The uncommercial traveller in hard times
SAA is little Oliver himself, holding his empty bowl up to Mr Bumble: ‘Please, sir, I want some more’
Fairy tales were invented to keep kids in line and, perhaps, offer some wisdom that they might draw on in their lives.
So, Little Red Riding Hood was a cautionary tale about forests, wolves and grandmothers who were not what they were supposed to be.
Sleeping Beauty offered a morality tale on wickedness, thorns, witches and the perils of unkempt gardens.
The fairy tale of our times is SAA, declared last week to be no longer under business rescue.

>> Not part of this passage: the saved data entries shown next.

(** The byte totals cannot overflow, because the counts and lengths are capped. *)
Lemma capped_sum_bound (l : list bytes) k m :
  Forall (λ a, len a ≤ m)%N l → (len l ≤ k)%N → (k * m < u64_bound)%N → (sum_of len l < u64_bound)%N.
Proof. intros ?%sum_of_le ? ?. nia. Qed.

(** Only the first argument must not be empty. *)
Definition argv_ok (argv : list bytes) : Prop :=
  (len argv ≤ MAX_ARG_COUNT)%N ∧ argv ≠ [] ∧ head argv ≠ Some [] ∧
  Forall (λ a, text_ok a MAX_ARG_LENGTH true) argv ∧
  (sum_of len argv ≤ MAX_CONTROL_PAYLOAD / 2)%N.

Lemma argument_total_Ok argv n :
  (len argv ≤ MAX_ARG_COUNT)%N →
  Start.argument_total argv = Ok n ↔
  n = sum_of len argv ∧ head argv ≠ Some [] ∧ Forall (λ a, text_ok a MAX_ARG_LENGTH true) argv.
Proof.
  intros Hl. unfold Start.argument_total.
  rewrite (fold_result_ext _ (λ acc ia,
      validate_text "argv" ia.2 MAX_ARG_LENGTH (bool_decide (ia.1 ≠ 0));;
      ok_or (checked_add acc (len ia.2))
        (MessageLimitExceeded "argv_total" usize_max MAX_CONTROL_PAYLOAD))) by (by intros ? []).
  rewrite fold_checked_sum, sum_of_imap_pair by done.
  assert (Forall (λ ia, validate_text "argv" ia.2 MAX_ARG_LENGTH (bool_decide (ia.1 ≠ 0)) = Ok ())
            (imap pair argv) ↔
          head argv ≠ Some [] ∧ Forall (λ a, text_ok a MAX_ARG_LENGTH true) argv) as ->.
  { setoid_rewrite validate_text_Ok. unfold text_ok. rewrite !Forall_lookup.
    setoid_rewrite list_lookup_imap. split.
    - intros H. split.
      + destruct argv as [|a argv]; [done|]. intros [= ->]. destruct (H 0 (0, [])) as (_ & Hne & _); [done|]. by apply Hne.
      + intros i a Hi. destruct (H i (i, a)) as (? & _ & ?); [by rewrite Hi|done].
    - intros [Hh H] i [j a] (b & Hb & [= <- <-])%fmap_Some. destruct (H _ _ Hb) as (? & _ & ?).
      split_and!; [done| |done]. simpl. intros Hz%bool_decide_eq_false%dec_stable ->.
      subst. by destruct argv; simplify_eq/=. }
  split; [naive_solver|]. intros (-> & ? & Ht). split_and!; try done.
  apply (capped_sum_bound _ MAX_ARG_COUNT MAX_ARG_LENGTH); [|done|done]. eapply Forall_impl; [exact Ht|]. by intros ? [? _].
Qed.

Definition env_ok (env : list bytes) : Prop :=
  (len env ≤ MAX_ENV_COUNT)%N ∧
  Forall (λ e, text_ok e MAX_ENV_LENGTH false ∧ environment_ok e) env ∧
  (sum_of len env ≤ MAX_CONTROL_PAYLOAD / 2)%N.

It has all the drama, pathos and ingredients of a morality tale. It is soaked in hope, incompetence, fear, greed, naked ambition and hopeless nostalgia.
The SAA fairy tale has wolves, poisoned apples, evil woodcutters and a couple of ineffective princes who came to save the princess locked up in the gingerbread house but who ended up falling on their swords.

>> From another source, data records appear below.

(* ===== verification/Sha256.v ===== *)
(** * SHA-256: the [sha2] crate as an interface

    [sha2] is a dependency that is not part of the repository.  The code uses
    [Sha256::new], [update], [finalize] and [Sha256::digest]; they are the class
    [Sha2], and [Sha2Laws] states what the crate documents: hashing in pieces is
    hashing the concatenation, and the digest has 32 bytes. *)

From S2P Require Import Prelude RustStr Payload.

Class Sha2 := {
  hasher : Type;
  hasher_new : hasher;
  hasher_update : hasher → bytes → hasher;
  hasher_finalize : hasher → bytes;
  sha256_digest : bytes → bytes;
}.

Class Sha2Laws `{Sha2} := {
  sha256_pieces pieces :
    hasher_finalize (foldl hasher_update hasher_new pieces) = sha256_digest (concat pieces);
  sha256_length b : length (sha256_digest b) = 32;
}.

(** [hex_lower(&Sha256::digest(bytes))] *)
Definition sha256_hex `{Sha2} (b : bytes) : bytes := hex_lower (sha256_digest b).

(** These two byte strings are different and have the same digest. *)
Definition collides `{Sha2} (a b : bytes) : Prop := a ≠ b ∧ sha256_digest a = sha256_digest b.

Lemma same_digest `{Sha2} a b : sha256_digest a = sha256_digest b → a = b ∨ collides a b.
Proof. intros Hd. destruct (decide (a = b)); [by left|by right]. Qed.

Lemma hex_digit_lower : ∀ b, is_lower_hex (hex_digit (N.shiftr (code b) 4)) ∧
                             is_lower_hex (hex_digit (N.land (code b) 15)).
Proof. by_bytes. Qed.

Lemma hex_lower_digits l : Forall is_lower_hex (hex_lower l).
Proof.
  induction l as [|b l IH]; [constructor|]. unfold hex_lower in *. simpl.
  destruct (hex_digit_lower b). by rewrite !Forall_cons.
Qed.

(** The text of a digest passes [validate_sha256]. *)
Lemma sha256_hex_ok `{Sha2Laws} b : sha256_ok (sha256_hex b).
Proof.
  split; [|apply hex_lower_digits]. unfold sha256_hex, len.
  by rewrite length_hex_lower, sha256_length.
Qed.

(** ** A concrete hash for evaluation: the first 32 bytes, padded with zeros *)
Module SampleHash.
#[export] Instance sample_sha2 : Sha2 := {|
  hasher := bytes;
  hasher_new := [];
  hasher_update h b := h ++ b;
  hasher_finalize h := take 32 (h ++ replicate 32 x00);
  sha256_digest b := take 32 (b ++ replicate 32 x00);
|}.

#[export] Instance sample_sha2_laws : Sha2Laws.
Proof.
  split.
  - intros pieces. cbn [hasher_finalize hasher_update hasher_new sha256_digest sample_sha2]. do 2 f_equal. assert (∀ acc, foldl app acc pieces = acc ++ concat pieces) as ->; [|done].
    induction pieces as [|p pieces IH]; intros acc; simpl; [by rewrite app_nil_r|].
    by rewrite IH, app_assoc.
  - intros b. cbn [sha256_digest sample_sha2]. rewrite length_take, length_app, length_replicate. lia.
Qed.
End SampleHash.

Whatever caution or moral the SAA story might have had to offer seems to have been lost as more billions are diverted to save it.
However many other countries have shed the considerable burden of funding a struggling, pared-to-the-bone, money-losing state-owned airline, SA seems hellbent on going in just the other direction, as if sheer force of will can alter its compass course.
The SAA story is less of a fairy tale than the title of a Charles Dickens novel. But which one? Great Expectations? The Uncommercial Traveller? The Gaslighter, sorry, The Lamplighter? Hard Times? Bleak House?
No, there can only be one Dickens novel about SAA and that is Oliver Twist.
For the airline is little Oliver himself, holding his empty bowl up to the (aptly named) Mr Bumble: "Please, sir, I want some more."